Mr Zemmour may or may not continue to compete with Ms Le Pen for second place in the polls, behind Mr Macron. But it is revealing that a maverick intellectual with two convictions to his credit for incitement to hatred can be so successful: on issues of immigration and culture, France seems to be moving to the right at a rapid pace. In the race to represent Les Républicains next spring, former chief Brexit negotiator Michel Barnier has promised that as president he will deliver a “shock of authority”. Mr Barnier presented himself as a neo-Gaullist who can win back the voices of the far right through policies such as a three to five year moratorium on immigration from outside the EU. But some of Mr. Barnier rivals center-right start singing from a similar hymnbook. Whichever candidate the Republicans choose, it seems increasingly likely that they will attempt to repeat Francois Fillon’s culturally conservative and anti-immigration campaign in 2017. Until his campaign is quashed by a scandal of corruption, Mr. Fillon had every chance of winning. election.
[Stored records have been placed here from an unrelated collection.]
(** X14: in a wavelet pass with a recursion number [r] from 2 to 31, the
    grid filler sizes its strides by the [2^r - 1] keys of the map, so
    that for every key of length [r] the shift [bins_per_int >> r] is 0
    and the first grid element is 0; there are at least two such keys, so
    the cells they write coincide. *)
Theorem wavelet_pass_first_cells_coincide (h g : list (Matrix R)) (seed : list R)
  (r : nat) (bins deriv : Z) :
  (2 <= r <= 31)%nat ->
  let m := (cascade h g seed r bins deriv true).1.1 in
  (forall key, key ∈ dom m -> String.length key = r ->
     first_grid_element (wrap32 (Z.of_nat (size m))) key = Returns 0) /\
  exists key1 key2,
    key1 <> key2 /\ key1 ∈ dom m /\ key2 ∈ dom m /\
    String.length key1 = r /\ String.length key2 = r.
Proof.
  intros Hr m.
  assert (Hdom : dom m = list_to_set (wavelet_keys r)).
  { unfold m. rewrite cascade_dom. replace (S (r - 1)) with r by lia. reflexivity. }
  assert (Hsize : Z.of_nat (size m) = 2 ^ Z.of_nat r - 1).
  { rewrite <- size_dom, Hdom, size_list_to_set by apply NoDup_wavelet_keys.
    rewrite length_wavelet_keys by lia.
    pose proof (Nat.pow_nonzero 2 r). rewrite Nat2Z.inj_sub by lia.
    rewrite pow2_nat. reflexivity. }
  assert (Hbig : 2 ^ Z.of_nat r <= 2 ^ 31) by (apply (pow2_le r 31); lia).
  pose proof (pow2_pos r) as Hpos.
  split.
  - intros key Hkey Hlen. rewrite Hdom, elem_of_list_to_set in Hkey.
    apply elem_of_wavelet_keys in Hkey as [->|[[Hbits Hlast] _]];
      [simpl in Hlen; lia|].
    pose proof (binary_prefix_range key Hbits) as Hdec. rewrite Hlen in Hdec.
    rewrite Hsize, wrap32_small by lia.
    unfold first_grid_element, stoi.
    assert (Hstart : starts_with_digit key = true).
    { destruct key as [|c key]; [simpl in Hlen; lia|].
      simpl in Hbits. apply Forall_cons in Hbits as [[-> | ->] _]; reflexivity. }
    rewrite Hstart.
    destruct (Z.leb_spec (binary_prefix key 0) INT_MAX) as [_|Hover];
      [|unfold INT_MAX in Hover; lia].
    unfold shift_right. rewrite Hlen.
    destruct (Nat.ltb_spec r 32) as [_|Hlong]; [|lia].
    simpl. rewrite Z.shiftr_div_pow2 by lia.
    rewrite Z.div_small by lia. rewrite Z.mul_0_r. reflexivity.
  - assert (Hne : exists b, b ∈ level_keys (r - 2)).
    { pose proof (length_level_keys (r - 2)) as Hl.
      pose proof (Nat.pow_nonzero 2 (r - 2)).
      destruct (level_keys (r - 2)) as [|b l]; [simpl in Hl; lia|].
      exists b. apply elem_of_cons. left. reflexivity. }
    destruct Hne as [b Hb]. apply level_keys_spec in Hb as [Hodd Hlen].
    assert (Hbne : b <> EmptyString) by (intros ->; simpl in Hlen; lia).
    exists (String "0" b), (String "1" b).
    split; [discriminate|].
    rewrite Hdom, !elem_of_list_to_set, !elem_of_wavelet_keys. simpl.
    split; [|split; [|split; lia]].
    + right. split; [|lia]. apply odd_address_cons; [exact Hbne|].
      split; [left; reflexivity | exact Hodd].
    + right. split; [|lia]. apply odd_address_cons; [exact Hbne|].
      split; [right; reflexivity | exact Hodd].
Qed.

End PassInvariant.

Lemma cascade_vector_lengths_witness :
  vectors_of_length 1
    (cascade [one_by_one 1; one_by_one 3] [one_by_one 5; one_by_one 7]
             [1%float] 2 4 1 true).1.1.
Proof.
  apply (cascade_vector_lengths
           [one_by_one 1; one_by_one 3] [one_by_one 5; one_by_one 7]
           [1%float] 2 4 1 true 1).
  split; reflexivity.
Defined.

Lemma wavelet_pass_first_cells_coincide_witness :
  (forall key,
     key ∈ dom (cascade [one_by_one 1; one_by_one 3] [one_by_one 5; one_by_one 7]
                        [1%float] 2 4 0 true).1.1 ->
     String.length key = 2%nat ->
     first_grid_element
       (wrap32 (Z.of_nat (size (cascade [one_by_one 1; one_by_one 3]
                                        [one_by_one 5; one_by_one 7]
                                        [1%float] 2 4 0 true).1.1))) key
       = Returns 0) /\
  exists key1 key2,
    key1 <> key2 /\
    key1 ∈ dom (cascade [one_by_one 1; one_by_one 3] [one_by_one 5; one_by_one 7]
                        [1%float] 2 4 0 true).1.1 /\
    key2 ∈ dom (cascade [one_by_one 1; one_by_one 3] [one_by_one 5; one_by_one 7]
                        [1%float] 2 4 0 true).1.1 /\
    String.length key1 = 2%nat /\ String.length key2 = 2%nat.
Proof.
  apply (wavelet_pass_first_cells_coincide
           [one_by_one 1; one_by_one 3] [one_by_one 5; one_by_one 7] [1%float] 2 4 0).
  lia.
Defined.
For his part, Mr. Macron would prefer to talk about the post-pandemic recovery. Last week he unveiled a five-year £ 30 billion investment plan designed to boost high-tech industries and accelerate the transition to a green economy. But the president also felt compelled to cover his flank on immigration and distance itself from any association with “multiculturalism”. In September, it was announced that visas available to migrants from Algeria, Morocco and Tunisia would be drastically reduced. In a recent radio interview, Mr. Macron commented: “France cannot welcome everyone if it wants to welcome people. “

Among other provocations, Zemmour suggested reintroducing a law decreeing that all children born in France – including those from Muslim families – should be given traditional Christian names. The aggressive pursuits of the culture wars allowed him to obtain polls higher than the combined odds of the hope of the Socialist Party, Anne Hidalgo, and the green candidate, Yannick Jadot. Mr Macron remains the likely winner of next spring’s presidential election (although a powerful center-right opponent in the second round could change that calculation). But seen through a lens longer than this particular breed, it’s hard not to conclude that France’s cultural policy is drifting in an alarming and anti-liberal direction.